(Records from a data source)
= Beginning of Section =

(** ** The loop of [main] *)

Lemma manual_entry_serving_untouched (gender0 : ascii) (minute : Z)
    (input : string) (s : Scheduler) :
  served_patients (manual_entry gender0 minute input s)
    = served_patients s /\
  total_served (manual_entry gender0 minute input s) = total_served s /\
  total_waiting_time (manual_entry gender0 minute input s)
    = total_waiting_time s.
Proof.
  unfold manual_entry.
  destruct (extract_string _ _) as [ss1 id].
  destruct (extract_char _ _) as [ss2 gender].
  destruct (extract_string ss2 _) as [ss3 arrival_time].
  destruct (extract_string ss3 _) as [ss4 type0].
  destruct (negb _ && negb _); [auto|].
  unfold addPatient. destruct (String.eqb _ _); simpl; auto.
Qed.

(** X12.  A line that is not [next] once its trailing blanks are removed
    never serves anybody, never advances the clock and never ends the
    loop, whatever the capacity drawn; the urgent queue is as it was. *)
Theorem only_next_advances_time (gender0 : ascii) (max_to_serve : Z)
    (line : string) (st : MainState) :
  rtrim line <> "next"%string ->
  let r := main_iteration gender0 max_to_serve line st in
  snd r = false /\
  clock (fst r) = clock st /\
  served_patients (scheduler (fst r)) = served_patients (scheduler st) /\
  total_served (scheduler (fst r)) = total_served (scheduler st) /\
  total_waiting_time (scheduler (fst r))
    = total_waiting_time (scheduler st) /\
  urgent_queue (scheduler (fst r)) = urgent_queue (scheduler st).
Proof.
  intros Hline. cbv zeta. unfold main_iteration.
  destruct (rtrim line) as [|c r] eqn:E.
  - simpl. repeat split.
  - destruct (String.eqb (String c r) "next") eqn:Enext.
    + apply String.eqb_eq in Enext. contradiction.
    + cbn [fst snd scheduler clock].
      destruct (manual_entry_serving_untouched gender0 (clock st)
                  (String c r) (scheduler st)) as (H1 & H2 & H3).
      destruct (manual_entry_not_urgent gender0 (clock st)
                  (String c r) (scheduler st)) as (H4 & _).
      repeat split; assumption.
Qed.

Lemma only_next_advances_time_witness :
  rtrim " next" <> "next"%string /\
  let r := main_iteration "?" 5 " next" (mkMainState busy_scheduler 20) in
  snd r = false /\ clock (fst r) = 20.
Proof.
  split; [discriminate|].
  cbv zeta.
  destruct (only_next_advances_time "?" 5 " next"
              (mkMainState busy_scheduler 20)) as (H1 & H2 & _).
  - discriminate.
  - split; [exact H1 | exact H2].
Defined.

(** X13.  Lines that are blank once trimmed, as many as there may be,
    leave the state of [main] as it was and do not end its loop.  (At the
    end of the input [getline] leaves [input] empty, so every further
    iteration is of this kind.) *)
Theorem blank_lines_change_nothing (gender0 : ascii)
    (capacity : nat -> Z) (lines : list string) :
  Forall (fun line => rtrim line = EmptyString) lines ->
  forall i st, main_loop gender0 capacity i lines st = (st, false).
Proof.
  induction 1 as [|line lines Hline _ IH]; intros i st; simpl.
  - reflexivity.
  - unfold main_iteration. rewrite Hline. apply IH.
Qed.

Lemma blank_lines_change_nothing_witness :
  Forall (fun line => rtrim line = EmptyString) [""; "  "; ""]%string /\
  main_loop "?" (fun _ => 5) 0 [""; "  "; ""]%string
            (mkMainState busy_scheduler 3)
  = (mkMainState busy_scheduler 3, false).
Proof.
  split; [repeat constructor|].
  apply (blank_lines_change_nothing "?" (fun _ => 5)
           [""; "  "; ""]%string).
  repeat constructor.
Defined.

Lemma queue_empty_spec (s : Scheduler) :
  isUrgentQueueEmpty s && isNormalQueueEmpty s = true <->
  urgent_queue s = [] /\ normal_queue s = [].
Proof.
  unfold isUrgentQueueEmpty, isNormalQueueEmpty.
  destruct (urgent_queue s), (normal_queue s); simpl; split;
    intros H; try discriminate; auto; destruct H; discriminate.
Qed.

(** X14.  When every capacity drawn is at least 1, entering [next] as
    many times as there are queued patients (once, when there are none)
    ends the loop of [main], with both queues empty. *)
Theorem repeated_next_ends_simulation (gender0 : ascii)
    (capacity : nat -> Z) (n : nat) :
  (forall j, 1 <= capacity j) ->
  forall i st,
    (1 <= n)%nat ->
    (length (urgent_queue (scheduler st))
     + length (normal_queue (scheduler st)) <= n)%nat ->
    let r := main_loop gender0 capacity i (repeat "next"%string n) st in
    snd r = true /\
    urgent_queue (scheduler (fst r)) = [] /\
    normal_queue (scheduler (fst r)) = [].
Proof.
  intros Hcap. induction n as [|n IH]; intros i st Hn Hlen; [lia|].
  cbv zeta. cbn [repeat main_loop].
  change (main_iteration gender0 (capacity i) "next" st)
    with (let s' := servePatients (capacity i) (clock st) (scheduler st) in
          (mkMainState s' (clock st + 1),
           isUrgentQueueEmpty s' && isNormalQueueEmpty s')).
  cbv zeta.
  destruct (isUrgentQueueEmpty _ && isNormalQueueEmpty _) eqn:E.
  - apply queue_empty_spec in E. simpl. tauto.
  - destruct (servePatients_exits (capacity i) (clock st) (scheduler st))
      as (ku & kn & Hs & Hku & Hkn & Hex1 & Hex2 & _).
    cbv zeta in Hs, Hex1, Hex2.
    pose proof (f_equal (fun x => length (urgent_queue x)) Hs) as Lu.
    pose proof (f_equal (fun x => length (normal_queue x)) Hs) as Ln.
    simpl in Lu, Ln. rewrite length_skipn in Lu, Ln.
    assert (Hpos :
      (1 <= length (urgent_queue
                      (servePatients (capacity i) (clock st)
                                     (scheduler st)))
            + length (normal_queue
                        (servePatients (capacity i) (clock st)
                                       (scheduler st))))%nat).
    { destruct (urgent_queue (servePatients _ _ _)) eqn:E1;
        destruct (normal_queue (servePatients _ _ _)) eqn:E2;
        simpl; try lia.
      assert (isUrgentQueueEmpty
                (servePatients (capacity i) (clock st) (scheduler st))
              && isNormalQueueEmpty
                   (servePatients (capacity i) (clock st) (scheduler st))
              = true) by (apply queue_empty_spec; auto).
      congruence. }
    assert (Hk : (1 <= ku + kn)%nat).
    { specialize (Hcap i).
      destruct ku as [|ku], kn as [|kn]; try lia.
      simpl in Hex1, Hex2.
      destruct Hex1 as [H1|H1]; [|lia].
      destruct Hex2 as [H2|H2]; [|lia].
      rewrite H1, H2 in *. simpl in *. lia. }
    apply (IH (S i) (mkMainState _ _)); simpl; lia.
Qed.

Lemma repeated_next_ends_simulation_witness :
  (forall j : nat, 1 <= (fun _ => 5) j) /\
  (1 <= 4)%nat /\
  (length (urgent_queue busy_scheduler)
   + length (normal_queue busy_scheduler) <= 4)%nat /\
  let r := main_loop "?" (fun _ => 5) 0 (repeat "next"%string 4)
                     (mkMainState busy_scheduler 20) in
  snd r = true /\
  urgent_queue (scheduler (fst r)) = [] /\
  normal_queue (scheduler (fst r)) = [].
Proof.
  split; [intros j; lia|]. split; [lia|]. split; [simpl; lia|].
  apply (repeated_next_ends_simulation "?" (fun _ => 5) 4).
  - intros j. lia.
  - lia.
  - simpl. lia.
Defined.

(** * The patient generator *)

(** ** Loops that count up to a bound *)

Section CountingLoop.
Context {A : Type}.
Variable idx : A -> Z.
Variable bound : Z.
Variable cond : A -> bool.
Variable body : A -> A.

Hypothesis cond_spec : forall st, cond st = (idx st <? bound).
Hypothesis body_idx : forall st, idx (body st) = idx st + 1.
Lemma existsb_eqb (x : string) (l : list string) : existsb (String.eqb x) l = true ↔ x ∈ l.
Proof.
  rewrite existsb_exists, list_elem_of_In. split.
  - intros (y & Hy & ->%String.eqb_eq). done.
  - intros H. exists x. by rewrite String.eqb_refl.
Qed.

Lemma append_nil_r (s : string) : s +:+ "" = s.
Proof. induction s; [reflexivity|]. change (String a s +:+ "") with (String a (s +:+ "")). congruence. Qed.

(** ** Maps in insertion order

    Objects and Maps of JavaScript: keys in the order of their creation. *)

Section insertion_order.
Context {V : Type}.
Implicit Types (k : string) (m : list (string * V)).

Fixpoint assoc (k : string) (m : list (string * V)) : option V :=
  match m with
  | [] => None
  | (k', v) :: m' => if String.eqb k k' then Some v else assoc k m'
  end.

(** [m[k] = v]: overwrite in place, or append. *)
Fixpoint set_prop (k : string) (v : V) (m : list (string * V)) : list (string * V) :=
  match m with
  | [] => [(k, v)]
  | (k', v') :: m' => if String.eqb k k' then (k', v) :: m' else (k', v') :: set_prop k v m'
  end.

(** Sets the entries one after the other. *)
Definition set_props (m entries : list (string * V)) : list (string * V) :=
  foldl (λ m e, set_prop e.1 e.2 m) m entries.

Lemma assoc_set_prop k k' v m :
  assoc k (set_prop k' v m) = if String.eqb k k' then Some v else assoc k m.
Proof.
  induction m as [|[k1 v1] m IH]; simpl; [done|].
  destruct (String.eqb_spec k' k1) as [->|Hne]; simpl; [by destruct (String.eqb k k1)|].
  destruct (String.eqb_spec k k1) as [->|]; [|done].
  by destruct (String.eqb_spec k1 k') as [<-|].
Qed.

Lemma assoc_is_Some k m : is_Some (assoc k m) ↔ k ∈ m.*1.
Proof.
  induction m as [|[k1 v1] m IH]; csimpl; [split; [by intros []|by intros ?%elem_of_nil]|].
  rewrite elem_of_cons, <- IH. destruct (String.eqb_spec k k1) as [->|Hne].
  - split; [by left|by eexists].
  - split; [by right|by intros [?|?]].
Qed.

Lemma assoc_None k m : assoc k m = None ↔ k ∉ m.*1.
Proof. by rewrite <- assoc_is_Some, eq_None_not_Some. Qed.

Lemma assoc_elem k v m : assoc k m = Some v -> (k, v) ∈ m.
Proof.
  induction m as [|[k1 v1] m IH]; simpl; [done|].
  destruct (String.eqb_spec k k1) as [->|]; [intros [= ->]; left|right; by apply IH].
Qed.

Lemma elem_assoc k v m : NoDup m.*1 -> (k, v) ∈ m -> assoc k m = Some v.
Proof.
  induction m as [|[k1 v1] m IH]; csimpl; intros Hnd Hin; [by apply elem_of_nil in Hin|].
  apply NoDup_cons in Hnd as [Hk Hnd]. apply elem_of_cons in Hin as [Heq|Hin].
  - simplify_eq. by rewrite String.eqb_refl.
  - destruct (String.eqb_spec k k1) as [->|]; [|by apply IH].
    exfalso. apply Hk. apply list_elem_of_fmap. by exists (k1, v).
Qed.

Lemma assoc_perm k m m' : m ≡ₚ m' -> NoDup m.*1 -> assoc k m = assoc k m'.
Proof.
  intros P Hnd. assert (Hnd' : NoDup m'.*1) by by rewrite <- P.
  destruct (assoc k m) as [v|] eqn:E.
  - symmetry. apply elem_assoc; [done|]. rewrite <- P. by apply assoc_elem.
  - symmetry. apply assoc_None. rewrite <- P. by apply assoc_None.
Qed.

Lemma assoc_set_props k m entries :
  NoDup entries.*1 ->
  assoc k (set_props m entries)
  = match assoc k entries with Some v => Some v | None => assoc k m end.
Proof.
  unfold set_props.
  revert m; induction entries as [|[k1 v1] entries IH]; csimpl; intros m Hnd; [done|].
  apply NoDup_cons in Hnd as [Hk Hnd]. rewrite IH, assoc_set_prop by done.
  destruct (String.eqb_spec k k1) as [->|Hne]; [|done].
  by apply assoc_None in Hk as ->.
Qed.

Lemma set_prop_keys k v m :
  (set_prop k v m).*1 = if decide (k ∈ m.*1) then m.*1 else m.*1 ++ [k].
Proof.
  induction m as [|[k1 v1] m IH]; csimpl; [done|].
  destruct (String.eqb_spec k k1) as [->|Hne]; csimpl.
  - rewrite decide_True; [done|left].
  - rewrite IH.
    destruct (decide (k ∈ m.*1)) as [H1|H1], (decide (k ∈ k1 :: m.*1)) as [H2|H2]; try done; exfalso.
    + apply H2. by right.
    + by apply elem_of_cons in H2 as [?|?].
Qed.

Lemma set_prop_NoDup k v m : NoDup m.*1 -> NoDup (set_prop k v m).*1.
Proof.
  intros H. rewrite set_prop_keys. case_decide as E; [done|]. apply NoDup_app. split; [done|].
  split; [|apply NoDup_singleton]. intros x Hx Hs. apply list_elem_of_singleton in Hs. by subst.
Qed.

Lemma set_props_NoDup m entries : NoDup m.*1 -> NoDup (set_props m entries).*1.
Proof.
  revert m; induction entries as [|[k v] entries IH]; intros m H; [done|]. simpl. apply IH.
  by apply set_prop_NoDup.
Qed.
End insertion_order.

(** Renaming keys injectively and mapping values commute with insertion. *)
Lemma set_props_fmap {V W} (f : string -> string) (g : string -> V -> W) (m entries : list (string * V)) :
  Inj (=) (=) f ->
  set_props ((λ e, (f e.1, g e.1 e.2)) <$> m) ((λ e, (f e.1, g e.1 e.2)) <$> entries)
  = (λ e, (f e.1, g e.1 e.2)) <$> set_props m entries.
Proof.
  intros Hf. unfold set_props.
  assert (Hset : ∀ k v (m : list (string * V)),
    set_prop (f k) (g k v) ((λ e, (f e.1, g e.1 e.2)) <$> m) = (λ e, (f e.1, g e.1 e.2)) <$> set_prop k v m).
  { intros k v m'. induction m' as [|[k1 v1] m' IH]; csimpl; [done|].
    destruct (String.eqb_spec k k1) as [->|Hne]; [by rewrite String.eqb_refl|].
    rewrite (proj2 (String.eqb_neq _ _)); [|by intros ?%Hf]. csimpl. by rewrite IH. }
  revert m; induction entries as [|[k v] entries IH]; intros m; [done|]. csimpl. by rewrite Hset, IH.
Qed.

Lemma assoc_fmap {V W} (f : string -> string) (g : string -> V -> W) (m : list (string * V)) k :
  Inj (=) (=) f -> assoc (f k) ((λ e, (f e.1, g e.1 e.2)) <$> m) = g k <$> assoc k m.
Proof.
  intros Hf. induction m as [|[k1 v1] m IH]; csimpl; [done|].
  destruct (String.eqb_spec k k1) as [->|Hne]; [by rewrite String.eqb_refl|].
  rewrite (proj2 (String.eqb_neq _ _)); [done|by intros ?%Hf].
Qed.
(** [Math.floor(x / d)] is the mathematical floor of the quotient: the double
    nearest to [x / d] never reaches the next integer. *)
Theorem floor_div (x : Q) (d : Z) :
  representable x -> 0 <= x -> x < 2 ^ 53 -> (0 < d <= 2 ^ 53)%Z ->
  floor (div (Fin x) (of_Z d)) = Fin (inject_Z (Qfloor (x / inject_Z d))).
Proof.
  intros Hx H0 H53 Hd. rewrite div_Z by assumption. set (q := x / inject_Z d).
  assert (Hd1 : 1 <= inject_Z d) by (apply (inject_le 1); lia).
  destruct (Qlt_le_dec 0 x) as [Hpos|Hneg].
  - assert (Eq : q * inject_Z d == x) by (unfold q; field; lra).
    assert (Hq : 0 < q) by (unfold q; apply Qlt_shift_div_l; lra).
    assert (Hqs : q < 2 ^ 53) by nra.
    pose proof (quotient_below_next x d Hx Hpos H53 Hd) as Hlt. cbv zeta in Hlt. fold q in Hlt.
    assert (Hb : inject_Z (Qfloor q) <= round_mag q).
    { apply (round_mag_between q (Qfloor q) Hq Hqs). split; [apply Qfloor_le|].
      apply Qlt_le_weak, Qlt_floor. }
    rewrite round_pos; [|assumption|].
    + unfold floor. do 2 f_equal. rewrite Qred_correct. now apply Qfloor_unique.
    + apply Qlt_le_trans with (inject_Z (Qfloor q + 1)); [now rewrite inject_succ|].
      apply Qlt_le_weak, pow2_1024_big.
      assert ((Qfloor q < 2 ^ 53)%Z); [|lia]. rewrite Zlt_Qlt, <- (pow2_Z 53) by lia.
      apply Qle_lt_trans with q; [apply Qfloor_le | exact Hqs].
  - assert (E : q == 0) by (unfold q, Qdiv; rewrite (Qle_antisym x 0) by assumption; ring).
    unfold round. replace (q ?= 0) with Eq by (symmetry; now apply Qeq_alt).
    rewrite (Qfloor_comp q 0 E). reflexivity.
Qed.

(** The absolute error of a quotient of integers is less than [1/d]. *)
Lemma quotient_err (s d : Z) :
  (0 < s < 2 ^ 53)%Z -> (0 < d <= 2 ^ 53)%Z ->
  let q := inject_Z s / inject_Z d in
  inject_Z s - 1 < round_mag q * inject_Z d /\ round_mag q * inject_Z d < inject_Z s + 1.
Proof.
  intros Hs Hd q.
  assert (Hd' : 0 < inject_Z d) by (apply (inject_lt 0); lia).
  assert (Hs' : 1 <= inject_Z s) by (apply (inject_le 1); lia).
  assert (Eq : q * inject_Z d == inject_Z s) by (unfold q; field; lra).
  assert (Hq : 0 < q) by (unfold q; apply Qlt_shift_div_l; lra).
  destruct (qlog2_spec q Hq) as [Hlo _]. pose proof (round_mag_err q) as [E1 E2].
  pose proof (inject_lt s (2 ^ 53) ltac:(lia)) as Hs53.
  pose proof (inject_le d (2 ^ 53) ltac:(lia)) as Hd53.
  change (inject_Z (2 ^ 53)) with (9007199254740992 # 1) in Hs53, Hd53.
  assert (Hu : 2 ^ ulp_exp q * (1 # 2) * inject_Z d < 1).
  { unfold ulp_exp. destruct (Z.max_spec (qlog2 q - 52) (-1074)) as [[_ ->]|[_ ->]].
    - assert (2 ^ (-1074) <= 2 ^ (-53)) by (apply pow2_le; lia).
      change (2 ^ (-53)) with (1 # 9007199254740992) in *. nra.
    - replace (qlog2 q - 52)%Z with (qlog2 q + -52)%Z by lia.
      rewrite pow2_add. change (2 ^ (-52)) with (1 # 4503599627370496).
      assert (2 ^ qlog2 q * inject_Z d <= inject_Z s) by nra. nra. }
  set (h := 2 ^ ulp_exp q) in *. clearbody h. set (r := round_mag q) in *. clearbody r.
  split; nra.
Qed.

Definition Qmod (x : Q) (d : Z) : Q := x - inject_Z d * inject_Z (Qfloor (x / inject_Z d)).

Lemma Qmod_bound (x : Q) (d : Z) : (0 < d)%Z -> 0 <= Qmod x d /\ Qmod x d < inject_Z d.
Proof.
  intros Hd. unfold Qmod. assert (Hd' : 0 < inject_Z d) by (apply (inject_lt 0); lia).
  pose proof (Qfloor_le (x / inject_Z d)) as H1. pose proof (Qlt_floor (x / inject_Z d)) as H2.
  rewrite inject_succ in H2.
  pose proof (Qmult_div_r x (inject_Z d) ltac:(lra)) as E.
  set (k := inject_Z (Qfloor (x / inject_Z d))) in *. set (q := x / inject_Z d) in *.
  clearbody k q. split; nra.
Qed.

(** The remainder by a positive integer is exact. *)
Lemma rem_Z (x : Q) (d : Z) :
  0 <= x -> (0 < d <= 2 ^ 53)%Z -> rem (Fin x) (of_Z d) = Fin (Qred (Qmod x d)).
Proof.
  intros H0 Hd. rewrite of_Z_exact by lia. unfold rem.
  assert (Hd' : 0 < inject_Z d) by (apply (inject_lt 0); lia).
  destruct (Qeq_bool (inject_Z d) 0) eqn:E.
  { apply Qeq_bool_iff in E. lra. }
  unfold Qtrunc. assert (Hq : 0 <= x / inject_Z d) by (apply Qle_shift_div_l; lra).
  apply Qle_bool_iff in Hq. rewrite Hq. reflexivity.
Qed.

Lemma Qfloor_div (x : Q) (d : Z) : (0 < d)%Z -> Qfloor (x / inject_Z d) = (Qfloor x / d)%Z.
Proof.
  intros Hd. assert (Hd' : 0 < inject_Z d) by (apply (inject_lt 0); lia).
  pose proof (Qfloor_le x) as L. pose proof (Qlt_floor x) as U. rewrite inject_succ in U.
  pose proof (Z.div_mod (Qfloor x) d ltac:(lia)) as E.
  pose proof (Z.mod_pos_bound (Qfloor x) d Hd) as B.
  set (k := (Qfloor x / d)%Z) in *.
  assert (H1 : inject_Z (k * d) <= inject_Z (Qfloor x)) by (apply inject_le; nia).
  assert (H2 : inject_Z (Qfloor x + 1) <= inject_Z ((k + 1) * d)) by (apply inject_le; nia).
  rewrite inject_Z_mult in H1. rewrite inject_Z_mult, !inject_Z_plus in H2.
  change (inject_Z 1) with 1 in H2. apply Qfloor_unique.
  - apply Qle_shift_div_l; lra.
  - apply Qlt_shift_div_r; lra.
Qed.

Lemma Qfloor_mod (x : Q) (d : Z) : (0 < d)%Z -> Qfloor (Qmod x d) = (Qfloor x mod d)%Z.
Proof.
  intros Hd. unfold Qmod. rewrite Qfloor_div by assumption.
  pose proof (Qfloor_le x) as L. pose proof (Qlt_floor x) as U. rewrite inject_succ in U.
  rewrite Z.mod_eq by lia. set (k := (Qfloor x / d)%Z).
  assert (E : inject_Z (Qfloor x - d * k) == inject_Z (Qfloor x) - inject_Z d * inject_Z k).
  { unfold Z.sub. rewrite inject_Z_plus, inject_Z_opp, inject_Z_mult. reflexivity. }
  apply Qfloor_unique; rewrite E; lra.
Qed.

(** Floor quotient and floor remainder computed in doubles. *)
Lemma floor_div_floor (x : Q) (d : Z) :
  representable x -> 0 <= x -> x < 2 ^ 53 -> (0 < d <= 2 ^ 53)%Z ->
  floor (div (Fin x) (of_Z d)) = Fin (inject_Z (Qfloor x / d)).
Proof. intros. rewrite floor_div by assumption. now rewrite Qfloor_div by lia. Qed.

Lemma floor_rem (x : Q) (d : Z) :
  0 <= x -> (0 < d <= 2 ^ 53)%Z ->
  floor (rem (Fin x) (of_Z d)) = Fin (inject_Z (Qfloor x mod d)).
Proof.
  intros. rewrite rem_Z by assumption. unfold floor. rewrite Qred_correct.
  now rewrite Qfloor_mod by lia.
Qed.

Lemma representable_comp (a b : Q) : a == b -> representable a -> representable b.
Proof. intros E (m & e & ? & ? & H). exists m, e. repeat split; try assumption. now rewrite <- E. Qed.

Lemma representable_mod (x : Q) (d : Z) :
  representable x -> 0 <= x -> x < 2 ^ 53 -> (0 < d)%Z -> representable (Qmod x d).
Proof.
  intros Hx H0 H53 Hd.
  destruct (representable_small x Hx H0 H53) as (m & e & Hm & He & E).
  destruct (Qmod_bound x d Hd) as [Hr0 _]. set (k := Qfloor (x / inject_Z d)).
  assert (Hk : (0 <= k)%Z).
  { unfold k. apply (Qfloor_resp_le 0). apply Qle_shift_div_l; [apply (inject_lt 0); lia|lra]. }
  assert (Er : Qmod x d == inject_Z (m - d * k * 2 ^ (- e)) * 2 ^ e).
  { unfold Qmod. fold k. unfold Z.sub. rewrite inject_Z_plus, inject_Z_opp.
    assert (S : inject_Z d * inject_Z k == inject_Z (d * k * 2 ^ (- e)) * 2 ^ e)
      by (rewrite inject_shift by lia; rewrite inject_Z_mult; reflexivity).
    rewrite S, E. ring. }
  exists (m - d * k * 2 ^ (- e))%Z, e. split; [|split; [lia|exact Er]].
  assert (Hp : (0 < 2 ^ (- e))%Z) by (apply Z.pow_pos_nonneg; lia).
  assert (0 <= m - d * k * 2 ^ (- e))%Z; [|nia].
  rewrite Zle_Qle. change (inject_Z 0) with 0. pose proof (pow2_pos e).
  apply Qnot_lt_le. intros Hneg. rewrite Er in Hr0. nra.
Qed.

Lemma floor_div_rem (x : Q) (d e : Z) :
  representable x -> 0 <= x -> x < 2 ^ 53 -> (0 < d <= 2 ^ 53)%Z -> (0 < e <= 2 ^ 53)%Z ->
  floor (div (rem (Fin x) (of_Z d)) (of_Z e)) = Fin (inject_Z (Qfloor x mod d / e)).
Proof.
  intros Hx H0 H53 Hd He. rewrite rem_Z by assumption.
  destruct (Qmod_bound x d ltac:(lia)) as [M0 M1].
  pose proof (inject_le d (2 ^ 53) ltac:(lia)) as Hd'. rewrite <- (pow2_Z 53) in Hd' by lia.
  rewrite floor_div_floor; try assumption.
  - rewrite Qred_correct. now rewrite Qfloor_mod by lia.
  - apply (representable_comp (Qmod x d)); [symmetry; apply Qred_correct|].
    apply representable_mod; (assumption || lia).
  - now rewrite Qred_correct.
  - rewrite Qred_correct. apply Qlt_le_trans with (inject_Z d); assumption.
Qed.

(** ** Comparison and subtraction *)

Lemma ltb_Fin (a b : Q) : ltb (Fin a) (Fin b) = true <-> a < b.
Proof.
  unfold ltb. rewrite negb_true_iff. split; intros H.
  - apply Qnot_le_lt. intros H'. apply Qle_bool_iff in H'. congruence.
  - now apply Qle_bool_false.
Qed.

Lemma ltb_Z (a b : Z) :
  (Z.abs a <= 2 ^ 53)%Z -> (Z.abs b <= 2 ^ 53)%Z -> ltb (of_Z a) (of_Z b) = (a <? b)%Z.
Proof.
  intros Ha Hb. rewrite !of_Z_exact by assumption. apply eq_true_iff_eq.
  rewrite ltb_Fin, Z.ltb_lt, Zlt_Qlt. reflexivity.
Qed.

Lemma Qnum_sgn_pos (q : Q) : 0 < q -> Z.sgn (Qnum q) = 1%Z.
Proof. destruct q as [[|n|n] d]; cbv; congruence. Qed.

Lemma Qnum_sgn_neg (q : Q) : q < 0 -> Z.sgn (Qnum q) = (-1)%Z.
Proof. destruct q as [[|n|n] d]; cbv; congruence. Qed.

Lemma sgn_Fin_pos (q : Q) : 0 < q -> sgn (Fin (Qred q)) = 1%Z.
Proof. intros H. apply Qnum_sgn_pos. now rewrite Qred_correct. Qed.

Lemma sgn_Fin_neg (q : Q) : q < 0 -> sgn (Fin (Qred q)) = (-1)%Z.
Proof. intros H. apply Qnum_sgn_neg. now rewrite Qred_correct. Qed.

(** Rounding a magnitude of at least the smallest subnormal does not underflow to zero. *)
Lemma round_mag_pos (q : Q) : 2 ^ (-1074) <= q -> 0 < round_mag q.
Proof.
  intros H. assert (Hq : 0 < q) by (pose proof (pow2_pos (-1074)); lra).
  assert (H1 : inject_Z 1 * 2 ^ ulp_exp q <= q).
  { change (inject_Z 1) with 1. rewrite Qmult_1_l. unfold ulp_exp.
    destruct (Z.max_spec (qlog2 q - 52) (-1074)) as [[_ ->]|[_ ->]]; [exact H|].
    destruct (qlog2_spec q Hq). apply Qle_trans with (2 ^ qlog2 q); [apply pow2_le; lia|lra]. }
  apply round_mag_ge in H1. pose proof (pow2_pos (ulp_exp q)).
  change (inject_Z 1) with 1 in H1. lra.
Qed.

Lemma round_sgn_pos (q : Q) : 2 ^ (-1074) <= q -> sgn (round q) = 1%Z.
Proof.
  intros H. pose proof (round_mag_pos q H) as Hp. unfold round.
  rewrite (Qcompare_pos q) by (pose proof (pow2_pos (-1074)); lra).
  destruct (Qle_bool _ _); [reflexivity | now apply sgn_Fin_pos].
Qed.

Lemma round_sgn_neg (q : Q) : q <= - 2 ^ (-1074) -> sgn (round q) = (-1)%Z.
Proof.
  intros H. pose proof (pow2_pos (-1074)) as Hm.
  pose proof (round_mag_pos (- q) ltac:(lra)) as Hp. unfold round.
  rewrite (Qcompare_neg q) by lra.
  destruct (Qle_bool _ _); [reflexivity | apply sgn_Fin_neg; lra].
Qed.

Lemma representable_multiple (q : Q) :
  representable q -> exists k : Z, q == inject_Z k * 2 ^ (-1074).
Proof.
  intros (m & e & _ & He & E). exists (m * 2 ^ (e + 1074))%Z.
  rewrite inject_Z_mult, <- pow2_Z by lia. rewrite <- Qmult_assoc, <- pow2_add.
  now replace (e + 1074 + -1074)%Z with e by lia.
Qed.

= End of Section =

**Exercise:**
Look through the entries above; find each line with the word "else" and copy it.

**Result for this exercise:**
  | (k', v) :: m' => if String.eqb k k' then Some v else assoc k m'
  | (k', v') :: m' => if String.eqb k k' then (k', v) :: m' else (k', v') :: set_prop k v m'
  assoc k (set_prop k' v m) = if String.eqb k k' then Some v else assoc k m.
  (set_prop k v m).*1 = if decide (k ∈ m.*1) then m.*1 else m.*1 ++ [k].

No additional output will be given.